The people that got infected in the first place were the workers and farmers who worked on agriculture. Hence, another big problem arose after the disease as a long famine continued to threaten the people of the locality.
4. The Antonine Plague
Antonine Plague is another fatal disease in our list of worst pandemics in the world’s history. It was one of the primary reasons due to which the Roman Empire had to fall. It went viral in 165 AD when Marcus Aurelius was reigning (You must watch “Gladiators” if you haven’t). The plague was responsible for the economic decline and widespread government officials’ deaths
The epidemic had a major impact on the religious beliefs of the people of Rome, and a lot of people were converted to Christianity and Mithraism. There was no power left to the Roman Empire because of this uncontrollable plague in the 5th Century. It is said to be a strain of Smallpox, but all of these are rumors that are considered baseless and not yet confirmed.

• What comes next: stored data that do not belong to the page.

Definition stop (deadline : option float) (e : stop_env) (m0 : t) : t * sup_result unit :=
  let m := with_stopping true m0 in
  if from_option (fun d => negb (Float.is_finite d)) false deadline
  then (m, Err (SupValueError "component cleanup deadline must be finite"))
  else
    match process m with
    | None => (with_state ComponentState.STOPPED m, Ok tt)
    | Some _ =>
        let m := if child_alive e then with_state ComponentState.STOPPING m else m in
        if retained e
        then (with_state ComponentState.FAILED m,
              Err (SupervisorError "component retained process-group members after cleanup deadline"))
        else
          let m := with_state ComponentState.STOPPED m in
          if has_output_capture m && drain_stuck e
          then (with_state ComponentState.FAILED m,
                Err (SupervisorError "component output drain did not stop by cleanup deadline"))
          else if has_output_capture m && bool_decide (is_Some (drain_failure e))
          then (with_state ComponentState.FAILED m,
                Err (SupervisorError "component output drain failed"))
          else (m, match on_stopped e with Some x => Err x | None => Ok tt end)
    end.

(** What one call of [start] meets: the exception of [on_starting], the child of
    [Popen] or its [OSError] or [ValueError], the group the kernel reports, the
    exception of the capture or of [on_started], and the rollback's stop. *)
Record spawn_env := SpawnEnv {
  on_starting : option sup_error;
  popen : sup_result Z;
  getpgid : option Z;
  post_spawn : option sup_error;
  rollback : stop_env;
}.

Definition bad_deadline (d : float) : bool := negb (Float.is_finite d) || Float.ltb d Float.zero.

HIV/AIDS was first diagnosed in June 1981, and some of the diagnosed homosexual men were dead by the end of the year. Researchers kept their study continued to know what kind of disease it was. The symptoms included respiratory problems and cancer. In 1982, it was named as AIDS when the infant was found to have the same illness as their parent.
A massive outbreak happened in 1983 in Central Africa, and after that, the researchers came to know that this disease highly sexually transmittable disease. The most frightening thing about AIDS is that there is no cure available to date, and it is the disease that caused the most recent number of deaths followed by Tuberculosis.

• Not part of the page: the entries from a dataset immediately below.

(** [to_dict] of a verdict. *)
Definition verdict_dict (v : ReadinessVerdict.t) : dict :=
  [("ready", VBool (ReadinessVerdict.ready v)); ("phase", VStr (phase_value (ReadinessVerdict.phase v)));
   ("blockers", texts (show_blocker <$> ReadinessVerdict.blockers v));
   ("satisfied", texts (show_condition <$> ReadinessVerdict.satisfied v));
   ("advertised_endpoint", VStr (ReadinessVerdict.advertised_endpoint v));
   ("generation", VInt (ReadinessVerdict.generation v));
   ("deployment_plan_hash", VStr (ReadinessVerdict.deployment_plan_hash v));
   ("allocation_binding_hash", VStr (ReadinessVerdict.allocation_binding_hash v));
   ("missing_identities", texts (ReadinessVerdict.missing_identities v));
   ("unhealthy_identities", texts (ReadinessVerdict.unhealthy_identities v));
   ("receipt_hashes", texts (ReadinessVerdict.receipt_hashes v));
   ("model_map", model_map_value v); ("capability_map", capability_map_value v);
   ("nodes", VList (node_value <$> ReadinessVerdict.nodes v));
   ("proxies", VList (proxy_value <$> ReadinessVerdict.proxies v));
   ("observed_at", VFloat (ReadinessVerdict.observed_at v))].

(** The data of a status transition that carries a verdict. *)
Definition verdict_data (v : ReadinessVerdict.t) (snapshot : dict) : dict :=
  [("readiness_snapshot", VDict snapshot); ("model_map", model_map_value v);
   ("capability_map", capability_map_value v); ("receipt_hashes", texts (ReadinessVerdict.receipt_hashes v))].

(** [self.status.advance(...)] *)
Definition advance_status (e : advance_env) (new : DeploymentState) (reason detail : string) (data : dict) c
    : composition B * result composition_error unit :=
  match co_status c with
  | None => (c, Err (CompositionError "authoritative deployment status is unavailable"))
  | Some p =>
      match advance canonical_hash (co_config c) e new reason detail data p (co_dir c) with
      | (p', d', r) => (set_status p' d' c, _ ← status_result r; Ok tt)
      end
  end.

(** [self.binding_store.flush()]: the store is the ledger's. *)
Definition flush_bindings (e : io_env) c : composition B * result composition_error unit :=
  match Ledger.store (co_ledger c) with
  | None => (c, Err (CompositionError "no binding store"))
  | Some b =>
      let '(b', r) := bs_flush e b in
      let l := co_ledger c in
      (set_ledger (Ledger.mk (Ledger.plan l) (Ledger.binding l) (Ledger.profile l) (Ledger.by_slot l)
                     (Ledger.superseded l) (Ledger.rejected l) (Some b')) c,
       match r with Ok _ => Ok tt | Err e => Err (StoreFailure e) end)
  end.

In HIV/AIDS, the human immune system undergoes progressive failure, making the body vulnerable to more diseases. The general symptoms may include weight loss, fatigue, or forgetfulness.
2. The Spanish Flu
Spanish Flu is locally known as “la grippe,” The severity of the flu was so significant that it killed more people than World War One. It remains one of the worst incidents that ever happened in Spanish history. It is thought to be a strain of Influenza, mostly targeting the people who were 20 to 40 years old.

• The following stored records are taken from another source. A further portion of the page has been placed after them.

(** The turn from the observation on. *)
Definition judge_turn (e : monitor_env) (rc : ReadinessCoordinator.t) c
    : composition B * result composition_error (option FirstCause.t) :=
  match observe_turn (me_alive e) (me_health e) (me_evidence e) (me_canary e) rc with
  | (rc1, Err err) => (set_readiness (Some rc1) c, Err (EvidenceFailure err))
  | (rc1, Ok _) =>
      let c1 := set_readiness (Some rc1) c in
      match evaluate_now (me_wall e) rc1 c1 with
      | Err err => (c1, Err err)
      | Ok v => if ReadinessVerdict.ready v then monitor_ready ch show_blocker e v rc1 c1
                else monitor_lost ch show_blocker show_seconds e v rc1 c1
      end
  end.

Lemma judge_turn_kept e rc c c' x :
  in_phase c -> co_readiness c = Some rc ->
  judge_turn e rc (set_last (me_now e) c) = (c', x) -> turn_kept e c c' x.
Proof.
  intros (rc0 & p & Hrc & Hst & Hph) Hrc'. rewrite Hrc in Hrc'. injection Hrc' as ->. unfold judge_turn.
  destruct (observe_turn _ _ _ _ rc) as [rc1 [[]|err]] eqn:Hobs; [|by intros [= <- <-]].
  destruct (observe_turn_keeps (me_alive e) (me_health e) (me_evidence e) (me_canary e) rc) as [Hp1 _].
  rewrite Hobs in Hp1. cbn [fst] in Hp1. set (c1 := set_readiness (Some rc1) _). cbv zeta.
  assert (in_phase c1) as Hin1 by (exists rc1, p; split; [done|]; split; [done|]; by rewrite Hp1).
  destruct (evaluate_now (me_wall e) rc1 c1) as [v|] eqn:Hev; [|by intros [= <- <-]].
  assert (judged e c (ReadinessVerdict.ready v)) as Hj.
  { exists rc, rc1, v. split_and!; try done. unfold evaluate_now, evidence_result in Hev.
    change (co_ledger c1) with (co_ledger c) in Hev. change (co_sessions c1) with (co_sessions c) in Hev.
    by destruct (ReadinessCoordinator.evaluate _ _ _ _) as [v'|]; [injection Hev as ->|]. }
  destruct (ReadinessVerdict.ready v); intros Hm.
  - destruct x as [[cause|]|]; [by apply monitor_ready_no_cause in Hm| |done].
    split; [|by right; left]. eapply monitor_ready_quiet; [exact Hin1|done|exact Hm].
  - apply monitor_lost_quiet in Hm; [|done|done].
    destruct x as [[cause|]|]; [done| |done]. destruct Hm. split; [done|]. by right; right.
Qed.

Lemma monitor_turn e c c' x :
  in_phase c -> monitor_readiness ch show_blocker show_seconds e c = (c', x) -> turn_kept e c c' x.
Proof.
  intros Hin. pose proof Hin as (rc & p & Hrc & Hst & Hph). unfold monitor_readiness. rewrite Hrc.
  rewrite bool_decide_true by (destruct Hph as [(-> & _)|(-> & _)]; set_solver). cbn [negb].
  destruct (me_observer e) as [failure|]; [intros [= <- <-]; split; [by eexists|cbn; set_solver]|].
  destruct (Float.ltb _ _) eqn:Hdue; [intros [= <- <-]; split; [done|]; by left|].
  pose proof (judge_turn_kept e rc c c' x Hin Hrc) as Hmain.
  destruct (DeploymentPlan.gateway (co_plan c)); [|exact Hmain].
  destruct (me_alive e) as [[|]|] eqn:Hal; unfold judge_turn in Hmain; rewrite Hal in Hmain; [exact Hmain| |exact Hmain].
  destruct (negb _); intros [= <- <-]; [done|]. split; [by eexists|cbn; set_solver].
Qed.

(** ** From the launch on *)

Lemma await_turns_frame turns rc c c' x :
  await_turns turns rc c = (c', x) -> exists rc', c' = set_readiness (Some rc') c /\
    forall v, x = Ok v -> ReadinessVerdict.ready v = true /\
      exists wall, ReadinessCoordinator.evaluate wall (co_ledger c) (co_sessions c) rc' = Ok v.
Proof.
  revert rc. induction turns as [|t turns IH]; intros rc; cbn [await_turns]; [intros [= <- <-]; by eexists|].
  destruct (stop_turn t c); [intros [= <- <-]; by eexists|].
  destruct (run_setters _ rc) as [rc1 [[]|err]]; [|intros [= <- <-]; by eexists].
  destruct (evaluate_now (tu_wall t) rc1 c) as [v|] eqn:Hev; [|intros [= <- <-]; by eexists].
  destruct (ReadinessVerdict.ready v) eqn:Hr; [|apply IH]. intros [= <- <-]. exists rc1. split; [done|].
  intros ? [= <-]. split; [done|]. exists (tu_wall t). unfold evaluate_now, evidence_result in Hev.
  by destruct (ReadinessCoordinator.evaluate _ _ _ _) as [v'|]; [injection Hev as ->|].
Qed.

Lemma go_live_in_phase turns e wall c c' v :
  co_loss c = None -> go_live ch show_blocker turns e wall c = (c', Ok v) -> in_phase c'.
Proof.
  intros Hloss. unfold go_live, await_initial_readiness. destruct (co_readiness c) as [rc|]; [|done].
  destruct (bool_decide _); [|done]. destruct (await_turns turns rc c) as [c1 [v1|err]] eqn:Ha; [|done].
  apply await_turns_frame in Ha as (rc1 & -> & _).
  destruct (publish_ready ch show_blocker e v1 _) as [c2 [[]|err]] eqn:Hp; [|done].
  apply publish_ready_Ok in Hp as ((p & Hs & Hp) & Hrc & Hl). rewrite Hrc. cbn [co_readiness set_readiness].
  destruct (ReadinessCoordinator.commit_ready _ _ _ rc1) as [rc2 [v2|err]] eqn:Hc; [|done].
  destruct (ReadinessVerdict.ready v2) eqn:Hv; [|done]. intros [= <- _]. exists rc2, p.
  split; [done|]. split; [done|]. left. split_and!; [by eapply commit_ready_Ok|done|].
  change (co_loss (set_readiness (Some rc2) c2)) with (co_loss c2). by rewrite Hl.
Qed.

At its peak, almost 28% of the American population got infected, and 675,000 people lost their precious lives.
1. The Black Death
At last, we are going to talk about the biggest catastrophe in humans’ history ever. Black Death was the cause of millions of deaths and infections. The real number is still unknown, but Black Death is for sure the worst pandemic in the humans’ history.
Its outbreak began in the 1330s when the bubonic plague was found in China. As China is one of the biggest trading hubs of the world, it became the epicenter of the outbreak. The disease quickly spread to Europe because of its high transmissibility. The major carriers of this plague were rodents and flea bites.
Europe had no idea what they were going to face in the near future. The Black Death was present in almost every country of Europe by 1348, and it wiped out whole towns, villages, and regions. The disease arose every time when the fleas came in the spring season.
The Black Death was responsible for more than 25 million deaths (one-third of the European population), and it remained the symbol of death for more than five years in Europe.